Article: The Piece of Advice that Changed My Life as a Working Mom!
In this article, the author's situation is that she is the primary care giver of her child, but she's out of the home and working, and she has left her child home with her husband. She is tempted to go to a dinner with her colleagues, but feels guilty about leaving her husband to watch the baby longer. Her friend gives her advice: Do you thank your husband for watching the baby? She says yes. Does your husband thank you? Not so much. The bottom line: You are both parents, so don't feel bad for letting the other parent "parent."
I'm a working mom. I write about it here a lot. It's a struggle.
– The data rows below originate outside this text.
(** * The social graph core of the Xbox Live social manager

    A shallow embedding of [Source/Services/Social/Manager/social_graph.cpp]:
    the double-buffered user store ([user_buffers_holder]), the public event
    queue ([event_queue]) and the event pipeline of [social_graph]
    ([do_event_work], [apply_event] and its helpers, [perform_diff],
    [do_work]).

    Conventions of the model.
    - [uint64_t] and [uint32_t] values are [N]; increments and decrements are
      written with their wrap-around ([incr32], [decr32]).
    - [xsapi_internal_unordered_map(uint64_t, _)] is a [gmap N _]; iteration
      over it goes through [map_to_list].
    - A pointer that may be [nullptr] is an [option]; dereferencing [nullptr]
      or a dangling slot pointer is undefined behaviour in C++ and is [None]
      ("the call does not return") in the model, so every function that can
      dereference returns an [option].
    - [internal_event_queue], declared outside [social_graph.cpp], is the
      ordered queue of the specification: a list, pushed at the end and
      popped at the front.
    - Container sizes ([size_t]) are [nat].
    - Calls into collaborators the core only talks to (timers, the presence
      service, completion events) are recorded, in order, in the [calls] log
      of the state.
    - Tasks spawned with [pplx::create_task] are run at the point where they
      are spawned; the locks are not modelled (one function runs at a time). *)

From stdpp Require Import base option list strings pretty gmap fin_maps.
From Stdlib Require Import NArith Ascii Lia.

Open Scope N_scope.

(** ** Machine integers *)

Definition wrap32 (n : N) : N := n mod 2 ^ 32.

(** [++x] on a [uint32_t]. *)
Definition incr32 (n : N) : N := wrap32 (n + 1).

(** [--x] on a [uint32_t]: 0 wraps to [2^32 - 1]. *)
Definition decr32 (n : N) : N := wrap32 (n + (2 ^ 32 - 1)).

(** ** Loops

    A range-based [for] whose body may fail to return: the body is run on the
    elements in order, threading the state, and the loop stops at the first
    failure. *)
Fixpoint for_each {A B : Type} (body : B → A → option A) (l : list B) (a : A) : option A :=
  match l with
  | [] => Some a
  | x :: l => body x a ≫= for_each body l
  end.

(** ** Results and error codes *)

Inductive xbox_live_error_code :=
| no_error
| http_status_424_failed_dependency
| runtime_error
| other_error (code : N).

#[global] Instance xbox_live_error_code_eq_dec : EqDecision xbox_live_error_code.
Proof. solve_decision. Defined.

(** [xbox_live_result<void>]: an error code and its message. *)
Record xbox_live_result_void := {
  err : xbox_live_error_code;
  err_message : string
}.

#[global] Instance xbox_live_result_void_eq_dec : EqDecision xbox_live_result_void.
Proof. solve_decision. Defined.

(** [xbox_live_result<void>()]. *)
Definition result_success : xbox_live_result_void :=
  {| err := no_error; err_message := EmptyString |}.

(** ** Presence data *)

Inductive title_presence_state := title_unknown | started | ended.

#[global] Instance title_presence_state_eq_dec : EqDecision title_presence_state.
Proof. solve_decision. Defined.

Record device_presence_change_event_args := {
  dp_xbox_user_id : string;
  dp_device_type : N;
  dp_is_user_logged_on_device : bool
}.

#[global] Instance device_presence_change_event_args_eq_dec :
  EqDecision device_presence_change_event_args.
Proof. solve_decision. Defined.

Record title_presence_change_event_args := {
  tp_xbox_user_id : string;
  tp_title_id : N;
  tp_title_state : title_presence_state
}.

#[global] Instance title_presence_change_event_args_eq_dec :
  EqDecision title_presence_change_event_args.
Proof. solve_decision. Defined.

Record social_manager_presence_title_record := {
  tr_title_id : N;
  tr_device_type : N;
  tr_is_title_active : bool
}.

#[global] Instance social_manager_presence_title_record_eq_dec :
  EqDecision social_manager_presence_title_record.
Proof. solve_decision. Defined.

Record social_manager_presence_record := {
  _Xbox_user_id : N;
  pr_user_state : N;
  presence_title_records : list social_manager_presence_title_record
}.

#[global] Instance social_manager_presence_record_eq_dec :
  EqDecision social_manager_presence_record.
Proof. solve_decision. Defined.

(** ** Users *)

Record xbox_social_user := {
  xbox_user_id : string;
  _Xbox_user_id_as_integer : N;
  display_name : string;
  is_favorite : bool;
  is_following_user : bool;
  is_followed_by_caller : bool;
  presence_record : social_manager_presence_record
}.

#[global] Instance xbox_social_user_eq_dec : EqDecision xbox_social_user.
Proof. solve_decision. Defined.

(** [xbox_social_user::_Set_presence_record]. *)
Definition _Set_presence_record
    (r : social_manager_presence_record) (u : xbox_social_user) : xbox_social_user :=
  {| xbox_user_id := xbox_user_id u;
     _Xbox_user_id_as_integer := _Xbox_user_id_as_integer u;
     display_name := display_name u;
     is_favorite := is_favorite u;
     is_following_user := is_following_user u;
     is_followed_by_caller := is_followed_by_caller u;
     presence_record := r |}.

(** ** Helpers of other translation units

    The core calls a handful of helpers whose bodies live outside
    [social_graph.cpp]: the id parser of [utils], the in-place updates and
    comparison of [social_manager_presence_record], and the comparison of
    [xbox_social_user] with the bit flags of [change_list_enum].  The
    development is parametric in them. *)

Class Collaborators := {
  string_t_to_uint64 : string → N;
  _Update_device : N → bool → social_manager_presence_record → social_manager_presence_record;
  _Remove_title : N → social_manager_presence_record → social_manager_presence_record;
  presence_Compare : social_manager_presence_record → social_manager_presence_record → bool;
  user_Compare : xbox_social_user → xbox_social_user → N;
  presence_change : N;
  profile_change : N;
  social_relationship_change : N
}.

(** ** Internal events *)

Inductive internal_social_event_type :=
| users_added
| users_changed
| users_removed
| device_presence_changed
| title_presence_changed
| presence_changed
| social_relationships_changed
| profiles_changed
| unknown.

#[global] Instance internal_social_event_type_eq_dec : EqDecision internal_social_event_type.
Proof. solve_decision. Defined.

(** [call_buffer_timer_completion_context]; [cc_tce] names the
    [task_completion_event] it carries. *)
Record call_buffer_timer_completion_context := {
  isNull : bool;
  context : N;
  numObjects : N;
  cc_tce : N
}.

#[global] Instance call_buffer_timer_completion_context_eq_dec :
  EqDecision call_buffer_timer_completion_context.
Proof. solve_decision. Defined.

(** Modelled from the spec: a default-constructed completion context is
    null and carries nothing. *)
Definition null_completion_context : call_buffer_timer_completion_context :=
  {| isNull := true; context := 0; numObjects := 0; cc_tce := 0 |}.

Record internal_social_event := {
  event_type : internal_social_event_type;
  users_affected : list xbox_social_user;
  users_affected_as_string_vec : list string;
  users_to_remove : list N;
  presence_records : list social_manager_presence_record;
  device_presence_args : device_presence_change_event_args;
  title_presence_args : title_presence_change_event_args;
  completion_context : call_buffer_timer_completion_context;
  tce : N;
  error : xbox_live_result_void
}.

#[global] Instance internal_social_event_eq_dec : EqDecision internal_social_event.
Proof. solve_decision. Defined.

Definition empty_device_args : device_presence_change_event_args :=
  {| dp_xbox_user_id := EmptyString; dp_device_type := 0;
     dp_is_user_logged_on_device := false |}.

Definition empty_title_args : title_presence_change_event_args :=
  {| tp_xbox_user_id := EmptyString; tp_title_id := 0; tp_title_state := title_unknown |}.

(** Modelled from the spec: the constructors of [internal_social_event]
    (declared in [social_manager_internal.h], which is not part of the
    sources at hand).  Section 3 of the specification lists the variants with
    their payloads; each constructor stores its payload in the field the
    accessors of [social_graph.cpp] read it from, and the ids of the payload,
    as strings, in [users_affected_as_string_vec]. *)
Definition event_of_strings
    (t : internal_social_event_type) (ids : list string) (c : N) : internal_social_event :=
  {| event_type := t;
     users_affected := [];
     users_affected_as_string_vec := ids;
     users_to_remove := [];
     presence_records := [];
     device_presence_args := empty_device_args;
     title_presence_args := empty_title_args;
     completion_context := null_completion_context;
     tce := c;
     error := result_success |}.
My husband also works full time, but from home. I am home weekends and Thursdays, and of course, evenings and all nights. My husband is one on one with Maddie two days a week for about 10 hours a day, and we have a sitter come for 8 hours a day on the other two days.
Do we thank each other? No. But we do argue about who does the brunt of the work...and that makes me feel like we miss the point entirely. It's a sore spot for us, though. My husband is very involved, but at some point, I get the feeling that he feels like he's doing more than he should have to, but if I were at home full-time, I don't think he would feel that way. It's strange to try to sort out for us.
How about you? Do you feel that your partner parents evenly with you, or shares the responsibility in a way that makes you feel comfortable or not taken advantage of?